▸ **What this task involves**
Transcribe exactly the line that contains "apply W; [done|]." and each line that comes after it in the material, the last line included, and nothing more.
_ _ _ _ _ _ _
(** Two's complement reading of a [w]-bit pattern ([int], [long]). *)
Definition sext (w x : Z) : Z :=
  if x mod 2 ^ w <? 2 ^ (w - 1) then x mod 2 ^ w else x mod 2 ^ w - 2 ^ w.
Definition i32 (x : Z) : Z := sext 32 x.
Definition i64 (x : Z) : Z := sext 64 x.

(** [~x] on an unsigned type of width [w]. *)
Definition notw (w x : Z) : Z := Z.lnot x mod 2 ^ w.

Definition is_u8 (x : Z) : Prop := 0 <= x < 2 ^ 8.
Definition is_u16 (x : Z) : Prop := 0 <= x < 2 ^ 16.
Definition is_u32 (x : Z) : Prop := 0 <= x < 2 ^ 32.
Definition is_u64 (x : Z) : Prop := 0 <= x < 2 ^ 64.

(** * Outcomes and the state monad

    A piece of hypervisor code, run on one processing element, is a function
    from the state it can touch to an outcome:
    - [Ok a s]: it returns [a] in state [s];
    - [Panic s]: it called [panic], which prints and never returns;
    - [Fault]: it read or wrote through a null or out-of-range pointer, or
      indexed an array out of range (undefined behaviour in C);
    - [Spin]: a busy-wait loop did not end within the fuel given to it. *)

Inductive outcome (S A : Type) : Type :=
| Ok (a : A) (s : S)
| Panic (s : S)
| Fault
| Spin.
Arguments Ok {S A} a s.
Arguments Panic {S A} s.
Arguments Fault {S A}.
Arguments Spin {S A}.

Definition M (S A : Type) : Type := S -> outcome S A.

Definition ret {S A} (a : A) : M S A := fun s => Ok a s.
Definition bind {S A B} (m : M S A) (k : A -> M S B) : M S B :=
  fun s =>
    match m s with
    | Ok a s' => k a s'
    | Panic s' => Panic s'
    | Fault => Fault
    | Spin => Spin
    end.
Definition get {S} : M S S := fun s => Ok s s.
Definition gets {S A} (f : S -> A) : M S A := fun s => Ok (f s) s.
Definition put {S} (s : S) : M S unit := fun _ => Ok tt s.
Definition modify {S} (f : S -> S) : M S unit := fun s => Ok tt (f s).
Definition panic {S A} : M S A := fun s => Panic s.
Definition fault {S A} : M S A := fun _ => Fault.
Definition spin {S A} : M S A := fun _ => Spin.

(** Dereference of something that may be absent. *)
Definition deref {S A} (o : option A) : M S A :=
  match o with Some a => ret a | None => fault end.

Declare Scope hyp_scope.
Delimit Scope hyp_scope with hyp.
Notation "'let!' x ':=' m 'in' k" := (bind m (fun x => k))
  (at level 10, x name, m at level 100, k at level 200,
   format "'let!'  x  ':='  m  'in' '//' k") : hyp_scope.
Notation "m ;; k" := (bind m (fun _ => k))
  (at level 100, k at level 200, right associativity) : hyp_scope.
#[global] Open Scope hyp_scope.

(** Run code that touches a part [T] of the state [S]. *)
Definition zoom {S T A} (prj : S -> T) (upd : T -> S -> S) (m : M T A) : M S A :=
  fun s =>
    match m (prj s) with
    | Ok a t => Ok a (upd t s)
    | Panic t => Panic (upd t s)
    | Fault => Fault
    | Spin => Spin
    end.

(** [for (i = from; n iterations; ++i) body(i)]. *)
Fixpoint for_n {S} (n : nat) (from : Z) (body : Z -> M S unit) : M S unit :=
  match n with
  | O => ret tt
  | Datatypes.S n' => body from ;; for_n n' (from + 1) body
  end.

(** [for (i = from; i < to; ++i) body(i)]. *)
Definition for_range {S} (from to : Z) (body : Z -> M S unit) : M S unit :=
  for_n (Z.to_nat (to - from)) from body.

(** A [for] loop that threads an accumulator. *)
Fixpoint fold_n {S A} (n : nat) (from : Z) (acc : A) (body : Z -> A -> M S A) : M S A :=
  match n with
  | O => ret acc
  | Datatypes.S n' => let! acc' := body from acc in fold_n n' (from + 1) acc' body
  end.

(** [while (cond()) body()], with fuel. *)
Fixpoint while_do {S} (fuel : nat) (cond : M S bool) (body : M S unit) : M S unit :=
  match fuel with
  | O => spin
  | Datatypes.S fuel' =>
      let! c := cond in
      if c then body ;; while_do fuel' cond body else ret tt
  end.

(** * Total-correctness reasoning

    [wp m Q s]: from [s] the code returns, and [Q] holds of the result. *)

Definition wp {S A} (m : M S A) (Q : A -> S -> Prop) (s : S) : Prop :=
  match m s with Ok a s' => Q a s' | _ => False end.

(** [safe m Q s]: the code neither faults nor spins; if it returns, [Q]. *)
Definition safe {S A} (m : M S A) (Q : A -> S -> Prop) (s : S) : Prop :=
  match m s with Ok a s' => Q a s' | Panic _ => True | _ => False end.

Section WP.
Context {S : Type}.
Implicit Types s : S.

Lemma bind_Ok {A B} (m : M S A) (k : A -> M S B) a s s' : m s = Ok a s' -> bind m k s = k a s'.
Proof. unfold bind. by intros ->. Qed.

Lemma wp_ret {A} (a : A) Q s : wp (ret a) Q s <-> Q a s.
Proof. done. Qed.

Lemma wp_bind {A B} (m : M S A) (k : A -> M S B) Q s :
  wp (bind m k) Q s <-> wp m (fun a s' => wp (k a) Q s') s.
Proof. unfold wp, bind. by destruct (m s). Qed.

Lemma wp_bind_Ok {A B} (m : M S A) (k : A -> M S B) Q a s s' :
  m s = Ok a s' -> wp (k a) Q s' -> wp (bind m k) Q s.
Proof. intros E HQ. unfold wp. by rewrite (bind_Ok _ _ _ _ _ E). Qed.

Lemma wp_mono {A} (m : M S A) (P Q : A -> S -> Prop) s :
  (forall a s', P a s' -> Q a s') -> wp m P s -> wp m Q s.
Proof. unfold wp. destruct (m s); auto. Qed.

Lemma wp_get Q s : wp get Q s <-> Q s s.
Proof. done. Qed.

Lemma wp_put s' Q s : wp (put s') Q s <-> Q tt s'.
Proof. done. Qed.

Lemma wp_gets {A} (f : S -> A) Q s : wp (gets f) Q s <-> Q (f s) s.
Proof. done. Qed.

Lemma wp_modify (f : S -> S) Q s : wp (modify f) Q s <-> Q tt (f s).
Proof. done. Qed.

Lemma wp_deref {A} (o : option A) a Q s : o = Some a -> Q a s -> wp (deref o) Q s.
Proof. by intros ->. Qed.

Lemma wp_Ok {A} (m : M S A) Q s : wp m Q s <-> exists a s', m s = Ok a s' /\ Q a s'.
Proof.
  unfold wp. split.
  - destruct (m s); naive_solver.
  - by intros (a & s' & -> & ?).
Qed.

Lemma wp_zoom {T A} (prj : S -> T) (upd : T -> S -> S) (m : M T A) Q s :
  wp (zoom prj upd m) Q s <-> wp m (fun a t => Q a (upd t s)) (prj s).
Proof. unfold wp, zoom. by destruct (m (prj s)). Qed.

Lemma wp_safe {A} (m : M S A) Q s : wp m Q s -> safe m Q s.
Proof. unfold wp, safe. by destruct (m s). Qed.

Lemma safe_bind {A B} (m : M S A) (k : A -> M S B) Q s :
  safe (bind m k) Q s <-> safe m (fun a s' => safe (k a) Q s') s.
Proof. unfold safe, bind. by destruct (m s). Qed.

Lemma safe_mono {A} (m : M S A) (P Q : A -> S -> Prop) s :
  (forall a s', P a s' -> Q a s') -> safe m P s -> safe m Q s.
Proof. unfold safe. destruct (m s); auto. Qed.

(** Loop rule: [I i s] holds before iteration [i]. *)
Lemma wp_for_n (I : Z -> S -> Prop) n from (body : Z -> M S unit) s :
  I from s ->
  (forall i s', from <= i < from + Z.of_nat n -> I i s' ->
     wp (body i) (fun _ s'' => I (i + 1) s'') s') ->
  wp (for_n n from body) (fun _ s' => I (from + Z.of_nat n) s') s.
Proof.
  revert from s. induction n as [|n IH]; intros from s HI Hb; simpl for_n.
  - rewrite wp_ret. by replace (from + Z.of_nat 0) with from by lia.
  - rewrite wp_bind. eapply wp_mono; [|apply Hb; [lia|done]].
    intros ? s' HI'. replace (from + Z.of_nat (Datatypes.S n)) with (from + 1 + Z.of_nat n) by lia.
    apply IH; [done|]. intros; apply Hb; [lia|done].
Qed.

Lemma wp_for_range (I : Z -> S -> Prop) from to (body : Z -> M S unit) s :
  from <= to ->
  I from s ->
  (forall i s', from <= i < to -> I i s' ->
     wp (body i) (fun _ s'' => I (i + 1) s'') s') ->
  wp (for_range from to body) (fun _ s' => I to s') s.
Proof.
  intros Hle HI Hb. unfold for_range.
  pose proof (wp_for_n I (Z.to_nat (to - from)) from body s) as W.
  rewrite Z2Nat.id in W by lia. replace (from + (to - from)) with to in W by lia.
  apply W; [done|]. intros; apply Hb; [lia|done].
Qed.

Lemma wp_fold_n {A} (I : Z -> A -> S -> Prop) n from acc (body : Z -> A -> M S A) s :
  I from acc s ->
  (forall i a s', from <= i < from + Z.of_nat n -> I i a s' ->
     wp (body i a) (fun a' s'' => I (i + 1) a' s'') s') ->
  wp (fold_n n from acc body) (fun a s' => I (from + Z.of_nat n) a s') s.
Proof.
  revert from acc s. induction n as [|n IH]; intros from acc s HI Hb; simpl fold_n.
  - rewrite wp_ret. by replace (from + Z.of_nat 0) with from by lia.
  - rewrite wp_bind. eapply wp_mono; [|apply Hb; [lia|done]].
    intros a s' HI'. replace (from + Z.of_nat (Datatypes.S n)) with (from + 1 + Z.of_nat n) by lia.
    apply IH; [done|]. intros; apply Hb; [lia|done].
Qed.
_ _ _ _ _ _ _
▸ **Answer box**
  apply W; [done|]. intros; apply Hb; [lia|done].
Qed.

Lemma wp_fold_n {A} (I : Z -> A -> S -> Prop) n from acc (body : Z -> A -> M S A) s :
  I from acc s ->
  (forall i a s', from <= i < from + Z.of_nat n -> I i a s' ->
     wp (body i a) (fun a' s'' => I (i + 1) a' s'') s') ->
  wp (fold_n n from acc body) (fun a s' => I (from + Z.of_nat n) a s') s.
Proof.
  revert from acc s. induction n as [|n IH]; intros from acc s HI Hb; simpl fold_n.
  - rewrite wp_ret. by replace (from + Z.of_nat 0) with from by lia.
  - rewrite wp_bind. eapply wp_mono; [|apply Hb; [lia|done]].
    intros a s' HI'. replace (from + Z.of_nat (Datatypes.S n)) with (from + 1 + Z.of_nat n) by lia.
    apply IH; [done|]. intros; apply Hb; [lia|done].
Qed.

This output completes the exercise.